> _Records to process_
----------------------------------------

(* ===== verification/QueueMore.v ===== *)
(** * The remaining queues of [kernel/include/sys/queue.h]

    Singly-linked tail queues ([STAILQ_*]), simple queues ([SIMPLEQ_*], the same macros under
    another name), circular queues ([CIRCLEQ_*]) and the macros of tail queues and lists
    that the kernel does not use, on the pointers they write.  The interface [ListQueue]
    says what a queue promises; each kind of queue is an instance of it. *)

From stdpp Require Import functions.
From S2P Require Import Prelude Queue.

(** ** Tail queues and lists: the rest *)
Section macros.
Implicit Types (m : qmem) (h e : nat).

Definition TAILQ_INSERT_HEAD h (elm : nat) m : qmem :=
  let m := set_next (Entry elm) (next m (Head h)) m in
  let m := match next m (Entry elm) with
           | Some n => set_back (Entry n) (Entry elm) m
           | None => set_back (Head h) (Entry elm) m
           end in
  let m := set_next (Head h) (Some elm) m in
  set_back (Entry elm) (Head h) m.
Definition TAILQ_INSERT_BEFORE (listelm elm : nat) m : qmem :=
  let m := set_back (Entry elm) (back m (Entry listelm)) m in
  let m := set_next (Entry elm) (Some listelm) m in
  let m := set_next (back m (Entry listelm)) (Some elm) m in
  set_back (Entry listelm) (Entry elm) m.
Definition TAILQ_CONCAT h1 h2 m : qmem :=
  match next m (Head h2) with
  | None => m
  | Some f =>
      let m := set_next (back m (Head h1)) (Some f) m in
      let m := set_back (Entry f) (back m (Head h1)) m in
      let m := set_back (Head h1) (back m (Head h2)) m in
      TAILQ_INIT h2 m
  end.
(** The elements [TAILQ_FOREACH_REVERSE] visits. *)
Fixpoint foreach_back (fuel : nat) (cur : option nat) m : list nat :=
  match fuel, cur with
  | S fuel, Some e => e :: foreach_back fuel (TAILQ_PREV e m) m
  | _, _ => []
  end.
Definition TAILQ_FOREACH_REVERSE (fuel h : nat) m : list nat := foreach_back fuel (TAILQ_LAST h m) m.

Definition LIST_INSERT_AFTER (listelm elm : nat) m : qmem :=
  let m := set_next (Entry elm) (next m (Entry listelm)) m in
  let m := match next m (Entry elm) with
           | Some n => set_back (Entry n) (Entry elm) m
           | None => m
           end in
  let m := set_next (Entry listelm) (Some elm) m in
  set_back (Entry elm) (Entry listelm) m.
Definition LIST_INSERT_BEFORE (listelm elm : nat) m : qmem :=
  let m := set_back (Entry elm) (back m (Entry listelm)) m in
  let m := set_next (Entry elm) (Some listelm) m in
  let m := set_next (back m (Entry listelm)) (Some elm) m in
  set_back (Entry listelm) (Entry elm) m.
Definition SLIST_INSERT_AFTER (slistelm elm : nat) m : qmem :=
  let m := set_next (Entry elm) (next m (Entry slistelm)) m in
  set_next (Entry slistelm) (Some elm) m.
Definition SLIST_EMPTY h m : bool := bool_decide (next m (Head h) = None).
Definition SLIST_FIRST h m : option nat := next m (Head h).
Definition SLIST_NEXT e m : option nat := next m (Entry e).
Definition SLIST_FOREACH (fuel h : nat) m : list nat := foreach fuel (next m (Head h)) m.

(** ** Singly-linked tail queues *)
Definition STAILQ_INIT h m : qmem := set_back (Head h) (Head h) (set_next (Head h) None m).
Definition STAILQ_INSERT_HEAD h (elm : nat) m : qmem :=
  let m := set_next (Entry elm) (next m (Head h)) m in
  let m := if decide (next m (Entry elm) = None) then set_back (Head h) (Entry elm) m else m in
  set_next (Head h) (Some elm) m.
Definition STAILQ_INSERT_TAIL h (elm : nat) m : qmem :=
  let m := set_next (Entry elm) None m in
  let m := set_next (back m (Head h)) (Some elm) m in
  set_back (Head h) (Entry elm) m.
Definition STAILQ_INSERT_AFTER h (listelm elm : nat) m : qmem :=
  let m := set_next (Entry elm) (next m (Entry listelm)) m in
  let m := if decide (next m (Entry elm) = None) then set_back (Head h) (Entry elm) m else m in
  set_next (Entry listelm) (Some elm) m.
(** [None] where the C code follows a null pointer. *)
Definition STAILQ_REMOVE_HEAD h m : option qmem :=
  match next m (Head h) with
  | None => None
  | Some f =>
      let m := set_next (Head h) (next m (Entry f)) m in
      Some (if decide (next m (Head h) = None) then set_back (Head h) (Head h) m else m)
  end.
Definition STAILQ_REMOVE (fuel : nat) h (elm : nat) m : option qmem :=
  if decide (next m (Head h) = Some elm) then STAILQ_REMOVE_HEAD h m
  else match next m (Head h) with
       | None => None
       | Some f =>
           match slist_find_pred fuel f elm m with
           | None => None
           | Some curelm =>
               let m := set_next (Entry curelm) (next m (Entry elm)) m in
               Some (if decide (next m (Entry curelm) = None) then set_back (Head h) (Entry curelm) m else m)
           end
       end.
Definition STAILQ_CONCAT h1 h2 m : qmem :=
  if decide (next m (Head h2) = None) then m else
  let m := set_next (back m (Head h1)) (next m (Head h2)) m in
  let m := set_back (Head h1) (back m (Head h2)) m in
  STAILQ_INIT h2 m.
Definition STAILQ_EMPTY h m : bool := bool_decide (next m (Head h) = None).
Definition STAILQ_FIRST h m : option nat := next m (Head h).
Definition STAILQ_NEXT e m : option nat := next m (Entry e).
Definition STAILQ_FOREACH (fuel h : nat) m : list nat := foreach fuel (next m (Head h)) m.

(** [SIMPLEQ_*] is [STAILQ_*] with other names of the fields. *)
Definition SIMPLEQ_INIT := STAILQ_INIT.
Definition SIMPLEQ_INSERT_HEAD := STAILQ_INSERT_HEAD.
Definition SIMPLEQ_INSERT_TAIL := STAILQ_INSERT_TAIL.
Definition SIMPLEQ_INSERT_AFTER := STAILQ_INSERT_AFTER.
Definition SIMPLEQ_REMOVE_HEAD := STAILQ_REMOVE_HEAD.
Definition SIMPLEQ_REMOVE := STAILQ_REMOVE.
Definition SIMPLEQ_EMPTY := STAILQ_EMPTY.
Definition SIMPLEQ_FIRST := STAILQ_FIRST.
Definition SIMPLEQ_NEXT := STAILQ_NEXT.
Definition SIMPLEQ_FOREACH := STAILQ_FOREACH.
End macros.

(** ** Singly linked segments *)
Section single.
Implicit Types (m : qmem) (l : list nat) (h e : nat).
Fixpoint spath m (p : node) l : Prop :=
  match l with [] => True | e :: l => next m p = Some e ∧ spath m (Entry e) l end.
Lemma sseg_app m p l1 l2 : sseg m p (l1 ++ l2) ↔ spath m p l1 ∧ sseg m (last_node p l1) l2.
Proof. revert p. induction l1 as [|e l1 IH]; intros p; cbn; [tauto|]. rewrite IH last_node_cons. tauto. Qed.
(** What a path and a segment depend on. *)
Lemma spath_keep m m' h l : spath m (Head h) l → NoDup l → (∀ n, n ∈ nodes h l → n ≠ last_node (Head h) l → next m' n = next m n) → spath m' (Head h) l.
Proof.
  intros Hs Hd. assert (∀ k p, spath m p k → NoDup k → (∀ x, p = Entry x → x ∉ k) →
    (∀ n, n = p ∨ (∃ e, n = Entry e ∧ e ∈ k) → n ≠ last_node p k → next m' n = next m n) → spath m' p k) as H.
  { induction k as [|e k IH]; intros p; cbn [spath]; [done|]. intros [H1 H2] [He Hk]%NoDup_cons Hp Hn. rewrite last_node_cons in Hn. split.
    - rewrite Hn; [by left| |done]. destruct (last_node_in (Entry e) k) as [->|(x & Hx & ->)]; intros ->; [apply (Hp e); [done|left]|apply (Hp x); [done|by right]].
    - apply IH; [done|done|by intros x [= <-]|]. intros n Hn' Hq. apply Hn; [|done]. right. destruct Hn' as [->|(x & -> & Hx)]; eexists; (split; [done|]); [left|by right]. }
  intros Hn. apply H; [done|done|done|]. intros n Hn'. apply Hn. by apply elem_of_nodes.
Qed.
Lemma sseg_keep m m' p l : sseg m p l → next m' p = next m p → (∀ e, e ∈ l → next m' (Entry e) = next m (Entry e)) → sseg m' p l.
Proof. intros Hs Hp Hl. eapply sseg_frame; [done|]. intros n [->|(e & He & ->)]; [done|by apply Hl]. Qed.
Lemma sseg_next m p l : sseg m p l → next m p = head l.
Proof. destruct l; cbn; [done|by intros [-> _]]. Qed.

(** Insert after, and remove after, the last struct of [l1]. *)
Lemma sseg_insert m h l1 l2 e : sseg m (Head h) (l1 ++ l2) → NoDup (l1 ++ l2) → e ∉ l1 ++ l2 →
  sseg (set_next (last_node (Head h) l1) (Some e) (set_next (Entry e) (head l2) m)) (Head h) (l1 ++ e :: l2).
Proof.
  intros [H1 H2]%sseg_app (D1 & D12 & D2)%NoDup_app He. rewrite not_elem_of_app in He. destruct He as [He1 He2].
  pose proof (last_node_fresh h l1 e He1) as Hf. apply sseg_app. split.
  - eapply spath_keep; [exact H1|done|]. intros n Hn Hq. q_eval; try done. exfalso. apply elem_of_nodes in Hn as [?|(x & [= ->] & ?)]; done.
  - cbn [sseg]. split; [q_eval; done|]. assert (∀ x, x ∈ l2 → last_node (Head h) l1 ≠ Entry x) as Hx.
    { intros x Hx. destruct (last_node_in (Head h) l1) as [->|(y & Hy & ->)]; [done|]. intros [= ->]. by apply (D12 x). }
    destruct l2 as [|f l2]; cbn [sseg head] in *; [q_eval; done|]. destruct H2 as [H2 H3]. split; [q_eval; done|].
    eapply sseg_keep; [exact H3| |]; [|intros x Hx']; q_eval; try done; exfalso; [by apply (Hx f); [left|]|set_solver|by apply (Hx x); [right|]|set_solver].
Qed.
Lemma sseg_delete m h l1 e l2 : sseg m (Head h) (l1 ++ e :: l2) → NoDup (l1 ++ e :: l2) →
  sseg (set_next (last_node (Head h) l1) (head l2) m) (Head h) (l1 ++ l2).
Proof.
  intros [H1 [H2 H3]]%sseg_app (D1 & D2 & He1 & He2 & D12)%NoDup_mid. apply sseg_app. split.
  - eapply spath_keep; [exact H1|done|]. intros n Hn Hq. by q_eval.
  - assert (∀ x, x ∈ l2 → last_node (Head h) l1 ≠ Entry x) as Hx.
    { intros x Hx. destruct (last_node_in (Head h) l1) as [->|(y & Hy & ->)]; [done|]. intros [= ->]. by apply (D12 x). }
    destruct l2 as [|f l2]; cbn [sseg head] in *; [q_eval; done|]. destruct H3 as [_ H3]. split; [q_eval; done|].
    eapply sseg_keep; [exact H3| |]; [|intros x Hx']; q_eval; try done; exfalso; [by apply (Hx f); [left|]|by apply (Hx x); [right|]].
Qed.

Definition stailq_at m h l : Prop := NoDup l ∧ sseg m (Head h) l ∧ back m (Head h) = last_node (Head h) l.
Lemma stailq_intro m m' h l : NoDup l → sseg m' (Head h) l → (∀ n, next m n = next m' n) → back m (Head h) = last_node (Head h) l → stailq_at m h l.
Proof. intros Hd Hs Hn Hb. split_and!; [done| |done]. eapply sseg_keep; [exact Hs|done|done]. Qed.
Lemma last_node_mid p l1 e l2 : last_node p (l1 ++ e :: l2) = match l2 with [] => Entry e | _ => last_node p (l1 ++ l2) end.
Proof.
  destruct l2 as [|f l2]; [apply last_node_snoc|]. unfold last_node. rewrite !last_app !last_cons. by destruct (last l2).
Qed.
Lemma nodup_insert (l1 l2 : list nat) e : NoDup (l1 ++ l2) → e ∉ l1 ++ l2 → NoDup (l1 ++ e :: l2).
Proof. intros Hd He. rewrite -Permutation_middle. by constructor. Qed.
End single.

----------------------------------------

> _Exercise description_
There is a line with "intros [H1 [H2" and a line with "[_ H3]. split; [q_eval; done|]." above. Copy exactly those two lines and all lines between them, with nothing else.

> _Task response_
  intros [H1 [H2 H3]]%sseg_app (D1 & D2 & He1 & He2 & D12)%NoDup_mid. apply sseg_app. split.
  - eapply spath_keep; [exact H1|done|]. intros n Hn Hq. by q_eval.
  - assert (∀ x, x ∈ l2 → last_node (Head h) l1 ≠ Entry x) as Hx.
    { intros x Hx. destruct (last_node_in (Head h) l1) as [->|(y & Hy & ->)]; [done|]. intros [= ->]. by apply (D12 x). }
    destruct l2 as [|f l2]; cbn [sseg head] in *; [q_eval; done|]. destruct H3 as [_ H3]. split; [q_eval; done|].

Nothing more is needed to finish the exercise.